- YOUR INSTRUCTIONS
Only the number is needed: how many lines of the records include "else"?
§ §
(* ===== verification/ContextProps.v ===== *)
(** * The properties of contexts and of [add_genfscon], with concrete instances *)

From S2P Require Import Prelude Policyfile Ebitmap EbitmapSpec EbitmapQuery EbitmapUpdate Hashtab HashtabSpec Symtab Codec Avtab Policydb.
From S2P Require Import Sepolicy SepolicyProps Symbols CodecTable SymbolsKinds SymbolsTrip SymbolsProps PolicyIndex PolicyIndexSpec PolicyOthersSpec SepolicyType SepolicyTypeInv.
From S2P Require Import SepolicyTypeProps Context ContextText ContextSpec ContextSafe SepolicyGenfs.

(** A level and a context of symbols of the policy, whatever their sets of categories. *)
Definition level_symbols (db : policydb) (l : mls_level) : Prop :=
  (exists k d, 1 <= sens l /\ has_symbol sens_val (sym_levels (p_symtab db)) (sens l) k d) /\ ebitmap_wf (cat l) /\
  forall b, ebitmap_mem (cat l) b = true -> exists k d, has_symbol cat_val (sym_cats (p_symtab db)) (b + 1) k d.

Record context_symbols (db : policydb) (c : context_struct) : Prop := {
  cs_user : exists k d, 1 <= c_user c /\ has_symbol user_val (sym_users (p_symtab db)) (c_user c) k d;
  cs_role : exists k d, 1 <= c_role c /\ has_symbol role_val (sym_roles (p_symtab db)) (c_role c) k d;
  cs_type : exists k d, 1 <= c_type c /\ has_symbol type_val (sym_types (p_symtab db)) (c_type c) k d /\ ty_flavor d <> TYPE_ATTRIB;
  cs_range : if p_mls db =? 0 then c_range c = mls_range_init
             else level_symbols db (level_low (c_range c)) /\ level_symbols db (level_high (c_range c))
}.

(** No run of categories ends at the last bit of a bitmap node behind which a gap follows. *)
Definition gapless (c : context_struct) : Prop :=
  no_gap (node (cat (level_low (c_range c)))) /\ no_gap (node (cat (level_high (c_range c)))).

Lemma gapless_named db c : context_symbols db c -> gapless c -> context_named db c.
Proof.
  intros [Hu Hr Ht Hrg] [Hl Hh]. split; [done..|]. unfold range_named, level_named, level_symbols in *.
  destruct (p_mls db =? 0); [done|]. destruct Hrg as [(?&?&?) (?&?&?)]. done.
Qed.

(** The categories 63, 128 and 129: two nodes with a gap between them. *)
Definition gap_cats : ebitmap := Ebitmap [Node 0 (2 ^ 63); Node 128 3] 192.

Lemma gap_cats_wf : ebitmap_wf gap_cats.
Proof. split; [|reflexivity]. split; repeat constructor; vm_compute; try congruence; try done. Qed.

Definition gap_bits : list (Z * bool) := Eval vm_compute in default [] (fst <$> ebitmap_each_bit gap_cats).

(** C11: contexts have a text.  In a policy whose arrays of names are built and whose
    names hold no delimiters, [context_to_string] prints a valid context of symbols of the
    policy within the buffer whose size it computed first, and [context_from_string] reads
    that text back as the same context: the same user, role, type and levels with the same
    sets of categories.  This holds for sets of which no run of categories ends at the last
    bit of a bitmap node that is followed by a gap.  Other sets are misprinted, because the
    loop does not see the gap: the categories 63, 128 and 129 are printed as the range from
    63 to 129. *)
Theorem context_roundtrip db c :
  (names_ok db -> context_symbols db c -> gapless c -> context_is_valid db c = Some true ->
   exists text, context_text db c = Some text /\
     (Z.of_nat (length text) < 2 ^ 31 ->
      context_to_string db c [] = Done text [] /\ context_from_string db text [] = Done c [])) /\
  ebitmap_wf gap_cats /\
  (forall l k c63 c129, cat l = gap_cats ->
     name_at (names_of SYM_LEVELS db) (sens l - 1) = Some k ->
     name_at (names_of SYM_CATS db) 63 = Some c63 -> name_at (names_of SYM_CATS db) 129 = Some c129 ->
     print_level db l = Some (k ++ COLON :: c63 ++ DOT :: c129)).
Proof.
  split; [|split; [exact gap_cats_wf|]].
  - intros Hdb Hc Hg Hv. destruct (context_to_string_ok db c Hdb (gapless_named db c Hc Hg)) as (user & role & type & mls & Ht & Et & Hp).
    exists (text_of user role type mls). split; [done|]. intros Hlen. split; [by apply Hp|]. by apply context_from_text.
  - intros l k c63 c129 Hl Hk H1 H2. unfold print_level. rewrite Hl, Hk. cbn [mbind option_bind].
    replace (ebitmap_each_bit gap_cats) with (Some (gap_bits, 192)) by (vm_compute; reflexivity). cbn [mbind option_bind].
    assert (E : print_cats (names_of SYM_CATS db) gap_bits 192 0 false = Some (COLON :: c63 ++ DOT :: c129)).
    { rewrite (proj1 (print_cats_items _ _ _)). replace (cat_items gap_bits 192 None) with [Range 63 129] by (vm_compute; reflexivity).
      cbn [print_items item_text]. rewrite H1, H2. cbn. by rewrite app_nil_r. }
    by rewrite E.
Qed.

(** The record of "<<none>>" is [NULL]. *)
Lemma none_crashes db con_str :
  c_str con_str = NONE -> Z.of_nat (length con_str) < 2 ^ 64 - 1 -> context_from_string db con_str [] = Crash.
Proof.
  intros E Hl. unfold context_from_string. rewrite E.
  assert (Hpos : con_str <> []) by (intros ->; done).
  rewrite (proj2 (Z.eqb_neq _ 0)), (proj2 (Z.eqb_neq _ (2 ^ 64 - 1))) by (destruct con_str; [done|simpl in *; lia]). reflexivity.
Qed.

(** C20: whatever bytes are given as a context and whichever allocations fail, in a
    kernel policy whose arrays are built [context_from_string] does not crash and returns
    only contexts that are valid in the policy; with the single exception of the text
    "<<none>>", for which the record it goes on with is [NULL]. *)
Theorem context_from_string_safe vers db con_str :
  kernel_policy vers db -> others_indexed (p_symtab db) (p_index db) (type_val_to_struct db) -> Forall is_byte con_str ->
  (c_str con_str <> NONE -> forall o,
     match context_from_string db con_str o with
     | Crash => False
     | Fails _ => True
     | Done c _ => context_is_valid db c = Some true
     end) /\
  (c_str con_str = NONE -> Z.of_nat (length con_str) < 2 ^ 64 - 1 -> context_from_string db con_str [] = Crash).
Proof.
  intros Hkp Hix Hb. split.
  { intros Hne o. pose proof (safe_context_from_string vers db Hkp Hix con_str Hb Hne o) as H.
    destruct (context_from_string db con_str o); [done..|]. apply H. }
  apply none_crashes.
Qed.

(** C12: [add_genfscon] on a text that is no context of the policy returns false and
    changes nothing; otherwise it returns true, the entry of the file system and the path
    holds the context that the text means, with the second context cleared, every other
    entry is as it was, also where file systems or paths occur twice, and nothing else in
    the policy changes.  The text "<<none>>" is the exception: [add_genfscon] crashes on it,
    because it is read as a [NULL] record. *)
Theorem add_genfscon_correct vers db fs path text :
  kernel_policy vers db -> others_indexed (p_symtab db) (p_index db) (type_val_to_struct db) ->
  Forall is_byte text -> Z.of_nat (length text) < 2 ^ 64 - 1 -> cstring_ok fs -> cstring_ok path ->
  (c_str text = NONE -> add_genfscon fs path text (db, []) = None) /\
  (c_str text <> NONE ->
   match context_from_string db text [] with
   | Crash => False
   | Fails _ => add_genfscon fs path text (db, []) = Some (false, (db, []))
   | Done ctx _ =>
       context_is_valid db ctx = Some true /\
       exists l', add_genfscon fs path text (db, []) = Some (true, (set_genfs l' db, [])) /\
         genfs_set (p_genfs db) l' fs path ctx
   end).
Proof.
  intros Hkp Hix Hb Hlen Hfs Hpath. split.
  { intros E. unfold add_genfscon. by rewrite none_crashes. }
  intros Hne. pose proof (safe_context_from_string vers db Hkp Hix text Hb Hne []) as Hs.
  destruct (context_from_string db text []) as [|o|ctx o] eqn:E; [done| |].
  - rewrite (Hs eq_refl) in E. unfold add_genfscon. by rewrite E.
  - destruct Hs as [Ho Hv]. rewrite (Ho eq_refl) in E. split; [done|]. by apply add_genfscon_done.
Qed.

(** ** A policy whose arrays are built *)

Definition ex_built : policydb :=
  match add_type [110; 101] TYPE_TYPE (ex_kernel, []) with Some (_, (db, _)) => db | None => ex_kernel end.

Lemma ex_built_ok : kernel_policy 30 ex_built /\ others_indexed (p_symtab ex_built) (p_index ex_built) (type_val_to_struct ex_built).
Proof.
  destruct ex_types_table as (t & Ht & Hn & Hnel). destruct (kp_types _ _ ex_kernel_ok) as (t0 & Et & Hw & _).
  assert (t0 = t) by (unfold p_types in Ht; congruence). subst t0.
  destruct (add_type_new 30 ex_kernel [110; 101] TYPE_TYPE t ex_kernel_ok Ht Hn (name_fits _ ex_name_ok ltac:(done)) ltac:(by left)
    ltac:(small) Hnel) as (db' & E & Ha & Hk).
  { by rewrite hashtab_find_model by (done || exact ex_name_ok). }
  unfold ex_built. rewrite E. split; [done|]. apply (ta_index _ _ _ _ _ Ha).
Qed.

(** Names are clean, and symbols are found, by computation. *)
Lemma keys_clean_check {D} (val : D -> option Z) stop (s : symtab D) :
  symtab_values val s ->
  match table s with
  | Some h => forallb (fun n => forallb (fun c => negb (existsb (Z.eqb c) stop)) (hkey n)) (concat (htable h))
  | None => false
  end = true -> keys_clean stop s.
Proof.
  intros (h & Ht & Hw & _). rewrite Ht, forallb_forall. intros Hc. exists h. split; [done|]. split; [done|].
  intros k d Hk%elem_of_list_to_map_2%elem_of_pairs. specialize (Hc (HNode k d)). rewrite <-list_elem_of_In, forallb_forall in Hc.
  apply Forall_forall. intros c Hin. specialize (Hc Hk c). rewrite <-list_elem_of_In in Hc. by apply negb_true_iff, Hc.
Qed.

Lemma symbol_check {D} (val : D -> option Z) (P : D -> bool) stop (s : symtab D) v k :
  keys_clean stop s -> cstring_ok k ->
  match hashtab_search (table s) k with Some d => bool_decide (val d = Some v) && P d | None => false end = true ->
  exists d, has_symbol val s v k d /\ P d = true.
Proof.
  intros (h & Ht & Hw & _) Hk. rewrite Ht, (hashtab_search_spec cstring_ok) by done. destruct (hashtab_model h !! k) as [d|] eqn:E; [|done].
  rewrite andb_true_iff, bool_decide_eq_true. intros [Hv HP]. exists d. split; [|done]. by exists h.
Qed.

Lemma ex_names_ok : names_ok ex_built.
Proof.
  destruct ex_built_ok as [Hk Hi]. split; [done|..].
  - apply (keys_clean_check user_val); [apply (kp_users _ _ Hk)|vm_compute; reflexivity].
  - apply (keys_clean_check role_val); [apply (kp_roles _ _ Hk)|vm_compute; reflexivity].
  - apply (keys_clean_check type_val); [apply (kp_types _ _ Hk)|vm_compute; reflexivity].
  - apply (keys_clean_check sens_val); [apply (kp_levels _ _ Hk)|vm_compute; reflexivity].
  - apply (keys_clean_check cat_val); [apply (kp_cats _ _ Hk)|vm_compute; reflexivity].
  - vm_compute. discriminate.
Qed.

(** u:r:t:s-s:c *)
Definition ex_context : context_struct := ContextStruct 1 2 1 (MlsRange (MlsLevel 1 ebitmap_init) (MlsLevel 1 (one 0))).
Definition ex_text : list Z := [117; 58; 114; 58; 116; 58; 115; 45; 115; 58; 99].

Lemma ex_context_symbols : context_symbols ex_built ex_context.
Proof.
  pose proof ex_names_ok as Hn. assert (Hc : forall c, 1 <= c < 2 ^ 8 -> cstring_ok [c]) by (intros c Hc; by repeat constructor; lia).
  destruct (symbol_check user_val (fun _ => true) _ _ 1 [117] (no_users _ Hn) (Hc 117 ltac:(lia)) ltac:(vm_compute; reflexivity)) as (du & Hu & _).
  destruct (symbol_check role_val (fun _ => true) _ _ 2 [114] (no_roles _ Hn) (Hc 114 ltac:(lia)) ltac:(vm_compute; reflexivity)) as (dr & Hr & _).
  destruct (symbol_check type_val (fun d => negb (ty_flavor d =? TYPE_ATTRIB)) _ _ 1 [116] (no_types _ Hn) (Hc 116 ltac:(lia)) ltac:(vm_compute; reflexivity)) as (dt & Ht & Hf).
  destruct (symbol_check sens_val (fun _ => true) _ _ 1 [115] (no_levels _ Hn) (Hc 115 ltac:(lia)) ltac:(vm_compute; reflexivity)) as (ds & Hs & _).
  destruct (symbol_check cat_val (fun _ => true) _ _ 1 [99] (no_cats _ Hn) (Hc 99 ltac:(lia)) ltac:(vm_compute; reflexivity)) as (dc & Hcat & _).
  split.
  - exists [117], du. split; [cbn; lia|exact Hu].
  - exists [114], dr. split; [cbn; lia|exact Hr].
  - exists [116], dt. split; [cbn; lia|]. split; [exact Ht|]. by apply Z.eqb_neq, negb_true_iff.
  - replace (p_mls ex_built =? 0) with false by (vm_compute; reflexivity). split.
    + split; [exists [115], ds; split; [cbn; lia|exact Hs]|]. split; [apply ebitmap_init_empty|]. by intros b Hb.
    + split; [exists [115], ds; split; [cbn; lia|exact Hs]|]. split; [apply one_wf; small|].
      intros b Hb. cbn [level_high ex_context c_range cat] in Hb. rewrite one_mem in Hb by small. apply Z.eqb_eq in Hb as ->. by exists [99], dc.
Qed.

Lemma ex_context_named : context_named ex_built ex_context.
Proof. apply gapless_named; [exact ex_context_symbols|]. by split. Qed.

Lemma context_roundtrip_witness :
  context_to_string ex_built ex_context [] = Done ex_text [] /\ context_from_string ex_built ex_text [] = Done ex_context [].
Proof.
  destruct (context_roundtrip ex_built ex_context) as [Hrt _].
  destruct (Hrt ex_names_ok ex_context_symbols (conj I I) ltac:(vm_compute; reflexivity)) as (text & Ht & H).
  assert (E : context_text ex_built ex_context = Some ex_text) by (vm_compute; reflexivity).
  rewrite E in Ht. injection Ht as <-. apply H. vm_compute. reflexivity.
Defined.

Lemma ex_text_bytes : Forall is_byte ex_text.
Proof. repeat constructor; unfold is_byte; lia. Qed.

Lemma context_from_string_safe_witness :
  (exists c o, context_from_string ex_built ex_text [] = Done c o /\ context_is_valid ex_built c = Some true) /\
  context_from_string ex_built NONE [] = Crash.
Proof.
  destruct ex_built_ok as [Hk Hi].
  destruct (context_from_string_safe 30 ex_built ex_text Hk Hi ex_text_bytes) as [H1 _].
  destruct (context_from_string_safe 30 ex_built NONE Hk Hi ltac:(by repeat constructor; unfold is_byte; lia)) as [_ H2].
  split; [|apply H2; [reflexivity|vm_compute; reflexivity]]. specialize (H1 ltac:(done) []).
  assert (E : context_from_string ex_built ex_text [] = Done ex_context []) by (vm_compute; reflexivity).
  rewrite E in H1. exists ex_context, []. split; [exact E|exact H1].
Defined.

(** genfscon "p" "/" u:r:t:s-s:c *)
Lemma add_genfscon_witness :
  (exists l', add_genfscon [112] [47] ex_text (ex_built, []) = Some (true, (set_genfs l' ex_built, [])) /\
    genfs_set (p_genfs ex_built) l' [112] [47] ex_context) /\
  add_genfscon [112] [47] NONE (ex_built, []) = None.
Proof.
  destruct ex_built_ok as [Hk Hi]. split.
  - destruct (add_genfscon_correct 30 ex_built [112] [47] ex_text Hk Hi ex_text_bytes ltac:(vm_compute; reflexivity)
      ltac:(by repeat constructor; lia) ltac:(by repeat constructor; lia)) as [_ H].
    specialize (H ltac:(done)).
    assert (E : context_from_string ex_built ex_text [] = Done ex_context []) by (vm_compute; reflexivity).
    rewrite E in H. exact (proj2 H).
  - destruct (add_genfscon_correct 30 ex_built [112] [47] NONE Hk Hi ltac:(by repeat constructor; unfold is_byte; lia) ltac:(vm_compute; reflexivity)
      ltac:(by repeat constructor; lia) ltac:(by repeat constructor; lia)) as [H _]. exact (H eq_refl).
Defined.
§ §
- ANSWER TO THIS EXERCISE
2